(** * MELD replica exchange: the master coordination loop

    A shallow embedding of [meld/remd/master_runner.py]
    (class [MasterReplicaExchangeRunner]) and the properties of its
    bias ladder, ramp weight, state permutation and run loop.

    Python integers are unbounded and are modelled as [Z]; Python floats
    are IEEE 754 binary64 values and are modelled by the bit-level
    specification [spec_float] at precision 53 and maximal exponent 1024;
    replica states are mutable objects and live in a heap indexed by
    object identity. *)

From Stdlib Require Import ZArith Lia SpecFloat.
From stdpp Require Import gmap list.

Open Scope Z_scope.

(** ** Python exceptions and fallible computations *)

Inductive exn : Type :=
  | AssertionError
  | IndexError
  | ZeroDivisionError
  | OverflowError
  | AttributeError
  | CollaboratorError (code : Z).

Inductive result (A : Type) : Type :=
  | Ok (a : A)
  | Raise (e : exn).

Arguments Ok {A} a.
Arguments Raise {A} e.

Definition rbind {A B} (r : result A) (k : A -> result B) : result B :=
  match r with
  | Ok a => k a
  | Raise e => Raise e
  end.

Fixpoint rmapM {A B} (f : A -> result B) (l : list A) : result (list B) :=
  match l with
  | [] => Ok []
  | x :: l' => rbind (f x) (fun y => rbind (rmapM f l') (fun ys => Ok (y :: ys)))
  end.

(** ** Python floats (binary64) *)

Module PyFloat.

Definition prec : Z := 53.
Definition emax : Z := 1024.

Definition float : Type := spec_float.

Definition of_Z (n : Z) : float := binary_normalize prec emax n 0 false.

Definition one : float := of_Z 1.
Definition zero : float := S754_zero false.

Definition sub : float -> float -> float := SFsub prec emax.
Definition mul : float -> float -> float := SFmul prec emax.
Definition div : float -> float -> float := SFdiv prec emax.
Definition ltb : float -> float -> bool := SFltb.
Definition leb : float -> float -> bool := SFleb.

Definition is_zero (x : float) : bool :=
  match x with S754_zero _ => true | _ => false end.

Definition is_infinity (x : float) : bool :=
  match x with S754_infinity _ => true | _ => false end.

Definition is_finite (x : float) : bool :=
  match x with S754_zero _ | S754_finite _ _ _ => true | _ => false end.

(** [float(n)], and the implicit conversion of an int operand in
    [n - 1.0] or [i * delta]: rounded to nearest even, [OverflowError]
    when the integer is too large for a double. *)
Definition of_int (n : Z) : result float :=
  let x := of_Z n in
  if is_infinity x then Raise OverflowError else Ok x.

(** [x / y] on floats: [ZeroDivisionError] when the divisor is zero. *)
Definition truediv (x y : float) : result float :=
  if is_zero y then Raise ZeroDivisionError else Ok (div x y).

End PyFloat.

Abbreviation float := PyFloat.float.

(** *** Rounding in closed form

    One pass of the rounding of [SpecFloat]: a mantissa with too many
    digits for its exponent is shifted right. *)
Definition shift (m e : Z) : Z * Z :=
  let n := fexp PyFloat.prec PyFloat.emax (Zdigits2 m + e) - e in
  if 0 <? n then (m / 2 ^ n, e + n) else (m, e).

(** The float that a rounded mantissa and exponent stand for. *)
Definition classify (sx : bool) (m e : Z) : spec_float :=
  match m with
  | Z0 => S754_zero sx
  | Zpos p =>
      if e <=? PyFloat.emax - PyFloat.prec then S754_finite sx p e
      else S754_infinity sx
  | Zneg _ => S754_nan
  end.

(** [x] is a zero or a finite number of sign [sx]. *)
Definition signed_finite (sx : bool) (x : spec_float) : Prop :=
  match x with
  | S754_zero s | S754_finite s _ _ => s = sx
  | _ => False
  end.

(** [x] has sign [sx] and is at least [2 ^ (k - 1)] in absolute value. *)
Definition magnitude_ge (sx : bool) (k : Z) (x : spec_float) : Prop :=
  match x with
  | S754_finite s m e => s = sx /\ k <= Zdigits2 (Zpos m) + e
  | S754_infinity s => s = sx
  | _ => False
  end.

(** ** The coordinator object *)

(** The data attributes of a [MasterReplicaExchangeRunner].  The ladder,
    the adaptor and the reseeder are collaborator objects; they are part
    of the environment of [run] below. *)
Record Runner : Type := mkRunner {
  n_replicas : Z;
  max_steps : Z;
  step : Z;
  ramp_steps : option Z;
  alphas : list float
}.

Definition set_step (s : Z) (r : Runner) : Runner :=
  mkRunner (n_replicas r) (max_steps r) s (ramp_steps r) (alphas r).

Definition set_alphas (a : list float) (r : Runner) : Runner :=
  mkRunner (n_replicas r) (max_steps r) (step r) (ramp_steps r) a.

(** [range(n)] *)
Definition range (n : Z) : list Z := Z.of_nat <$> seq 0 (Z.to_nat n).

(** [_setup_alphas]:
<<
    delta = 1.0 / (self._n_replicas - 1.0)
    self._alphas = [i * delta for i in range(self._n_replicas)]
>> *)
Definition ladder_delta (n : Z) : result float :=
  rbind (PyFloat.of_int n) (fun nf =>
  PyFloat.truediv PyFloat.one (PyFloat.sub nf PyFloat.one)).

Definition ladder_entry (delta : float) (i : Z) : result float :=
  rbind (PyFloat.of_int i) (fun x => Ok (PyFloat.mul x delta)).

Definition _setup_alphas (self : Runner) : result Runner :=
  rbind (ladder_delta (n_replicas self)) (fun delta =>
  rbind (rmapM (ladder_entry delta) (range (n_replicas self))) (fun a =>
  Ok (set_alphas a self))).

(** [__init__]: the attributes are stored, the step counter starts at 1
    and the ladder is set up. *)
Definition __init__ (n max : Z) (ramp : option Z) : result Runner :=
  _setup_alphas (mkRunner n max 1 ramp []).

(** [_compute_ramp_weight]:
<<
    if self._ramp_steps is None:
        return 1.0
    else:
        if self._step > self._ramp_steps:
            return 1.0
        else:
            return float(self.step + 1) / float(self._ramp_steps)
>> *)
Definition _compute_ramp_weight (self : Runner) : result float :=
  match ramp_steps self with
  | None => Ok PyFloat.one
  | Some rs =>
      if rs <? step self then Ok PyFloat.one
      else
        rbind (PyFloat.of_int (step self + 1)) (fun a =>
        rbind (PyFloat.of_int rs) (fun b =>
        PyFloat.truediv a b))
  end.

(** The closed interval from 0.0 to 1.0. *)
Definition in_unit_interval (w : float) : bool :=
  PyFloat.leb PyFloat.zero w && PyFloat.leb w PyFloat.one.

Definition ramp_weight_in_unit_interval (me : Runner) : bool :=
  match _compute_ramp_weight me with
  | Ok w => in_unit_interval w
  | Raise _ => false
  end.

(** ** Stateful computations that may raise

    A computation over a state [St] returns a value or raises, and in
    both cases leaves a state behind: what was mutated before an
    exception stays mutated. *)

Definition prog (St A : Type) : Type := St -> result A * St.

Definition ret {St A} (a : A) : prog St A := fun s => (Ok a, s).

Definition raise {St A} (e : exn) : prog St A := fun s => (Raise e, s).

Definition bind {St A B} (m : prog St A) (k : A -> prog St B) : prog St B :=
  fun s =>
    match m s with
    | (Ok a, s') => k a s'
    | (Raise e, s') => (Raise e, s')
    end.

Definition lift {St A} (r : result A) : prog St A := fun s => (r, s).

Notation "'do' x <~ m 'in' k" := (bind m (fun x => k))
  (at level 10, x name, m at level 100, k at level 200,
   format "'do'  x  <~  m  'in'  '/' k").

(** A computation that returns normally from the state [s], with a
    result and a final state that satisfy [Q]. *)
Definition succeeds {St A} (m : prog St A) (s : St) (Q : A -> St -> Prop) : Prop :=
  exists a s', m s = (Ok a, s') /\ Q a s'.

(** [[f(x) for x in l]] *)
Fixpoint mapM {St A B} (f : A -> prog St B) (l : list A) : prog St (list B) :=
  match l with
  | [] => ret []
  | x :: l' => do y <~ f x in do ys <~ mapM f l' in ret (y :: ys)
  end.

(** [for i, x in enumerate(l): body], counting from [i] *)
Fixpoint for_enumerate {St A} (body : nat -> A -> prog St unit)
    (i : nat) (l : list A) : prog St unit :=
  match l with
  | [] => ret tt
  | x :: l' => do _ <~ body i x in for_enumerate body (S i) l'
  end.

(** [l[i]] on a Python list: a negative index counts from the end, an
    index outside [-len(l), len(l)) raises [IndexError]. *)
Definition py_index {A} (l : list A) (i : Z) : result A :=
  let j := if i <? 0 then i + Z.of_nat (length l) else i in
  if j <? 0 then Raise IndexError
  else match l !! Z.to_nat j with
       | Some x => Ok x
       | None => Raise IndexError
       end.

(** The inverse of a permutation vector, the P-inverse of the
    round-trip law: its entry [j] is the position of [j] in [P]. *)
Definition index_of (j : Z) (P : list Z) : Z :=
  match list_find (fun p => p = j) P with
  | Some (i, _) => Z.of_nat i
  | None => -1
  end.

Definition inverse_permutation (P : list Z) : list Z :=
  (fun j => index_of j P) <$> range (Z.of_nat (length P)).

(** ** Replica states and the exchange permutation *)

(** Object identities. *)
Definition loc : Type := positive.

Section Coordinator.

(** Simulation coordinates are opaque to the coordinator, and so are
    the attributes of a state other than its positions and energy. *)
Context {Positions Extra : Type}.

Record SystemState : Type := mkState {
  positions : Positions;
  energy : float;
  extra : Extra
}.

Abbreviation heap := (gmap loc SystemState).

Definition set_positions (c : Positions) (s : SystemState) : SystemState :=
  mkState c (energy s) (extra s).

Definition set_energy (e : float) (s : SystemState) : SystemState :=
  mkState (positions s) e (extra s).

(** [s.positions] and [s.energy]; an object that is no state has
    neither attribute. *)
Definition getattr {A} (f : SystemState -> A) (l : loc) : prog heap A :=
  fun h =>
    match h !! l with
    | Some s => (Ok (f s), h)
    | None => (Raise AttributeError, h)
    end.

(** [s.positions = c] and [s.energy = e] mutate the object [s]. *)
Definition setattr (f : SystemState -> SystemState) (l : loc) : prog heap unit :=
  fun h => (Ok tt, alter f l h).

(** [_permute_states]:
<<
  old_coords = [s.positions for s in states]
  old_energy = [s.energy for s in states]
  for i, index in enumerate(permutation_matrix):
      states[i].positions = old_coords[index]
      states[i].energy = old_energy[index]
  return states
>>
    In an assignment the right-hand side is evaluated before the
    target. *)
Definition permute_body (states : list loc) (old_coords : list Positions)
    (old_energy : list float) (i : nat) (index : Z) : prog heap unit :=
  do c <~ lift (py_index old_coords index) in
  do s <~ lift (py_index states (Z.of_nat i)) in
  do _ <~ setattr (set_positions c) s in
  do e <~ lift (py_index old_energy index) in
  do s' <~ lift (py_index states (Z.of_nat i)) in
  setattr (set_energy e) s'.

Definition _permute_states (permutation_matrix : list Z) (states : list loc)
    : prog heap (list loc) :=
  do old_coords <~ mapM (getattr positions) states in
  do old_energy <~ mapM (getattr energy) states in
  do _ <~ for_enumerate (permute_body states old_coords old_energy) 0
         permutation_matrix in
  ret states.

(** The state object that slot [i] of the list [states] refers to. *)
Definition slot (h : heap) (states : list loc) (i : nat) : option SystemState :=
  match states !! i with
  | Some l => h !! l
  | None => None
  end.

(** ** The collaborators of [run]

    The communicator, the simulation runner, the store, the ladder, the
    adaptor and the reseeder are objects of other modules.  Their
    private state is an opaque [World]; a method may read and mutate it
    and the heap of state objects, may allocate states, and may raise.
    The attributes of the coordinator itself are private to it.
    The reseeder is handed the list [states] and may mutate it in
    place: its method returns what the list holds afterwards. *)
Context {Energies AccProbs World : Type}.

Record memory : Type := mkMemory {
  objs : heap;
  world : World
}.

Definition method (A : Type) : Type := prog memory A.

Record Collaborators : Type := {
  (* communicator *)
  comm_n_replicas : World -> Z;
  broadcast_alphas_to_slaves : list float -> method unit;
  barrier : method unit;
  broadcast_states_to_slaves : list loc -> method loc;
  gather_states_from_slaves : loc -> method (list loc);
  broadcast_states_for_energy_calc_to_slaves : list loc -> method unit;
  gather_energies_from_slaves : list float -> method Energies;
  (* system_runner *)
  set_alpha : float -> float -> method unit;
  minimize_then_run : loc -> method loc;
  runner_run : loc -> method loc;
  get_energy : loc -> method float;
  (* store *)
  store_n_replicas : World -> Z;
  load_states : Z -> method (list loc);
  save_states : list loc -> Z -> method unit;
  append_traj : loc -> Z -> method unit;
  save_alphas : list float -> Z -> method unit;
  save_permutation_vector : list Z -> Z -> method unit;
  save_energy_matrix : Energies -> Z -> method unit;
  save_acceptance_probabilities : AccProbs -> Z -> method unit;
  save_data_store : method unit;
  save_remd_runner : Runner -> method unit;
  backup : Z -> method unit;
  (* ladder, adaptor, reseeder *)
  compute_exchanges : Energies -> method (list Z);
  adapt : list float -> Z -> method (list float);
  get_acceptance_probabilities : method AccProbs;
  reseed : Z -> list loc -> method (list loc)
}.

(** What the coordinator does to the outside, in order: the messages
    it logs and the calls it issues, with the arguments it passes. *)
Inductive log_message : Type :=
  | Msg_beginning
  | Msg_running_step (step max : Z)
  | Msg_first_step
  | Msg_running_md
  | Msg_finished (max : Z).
+++
*What you need to do*. Wherever "Require" occurs in the entries above, copy the line it sits on.

*Solution*.
From Stdlib Require Import ZArith Lia SpecFloat.
From stdpp Require Import gmap list.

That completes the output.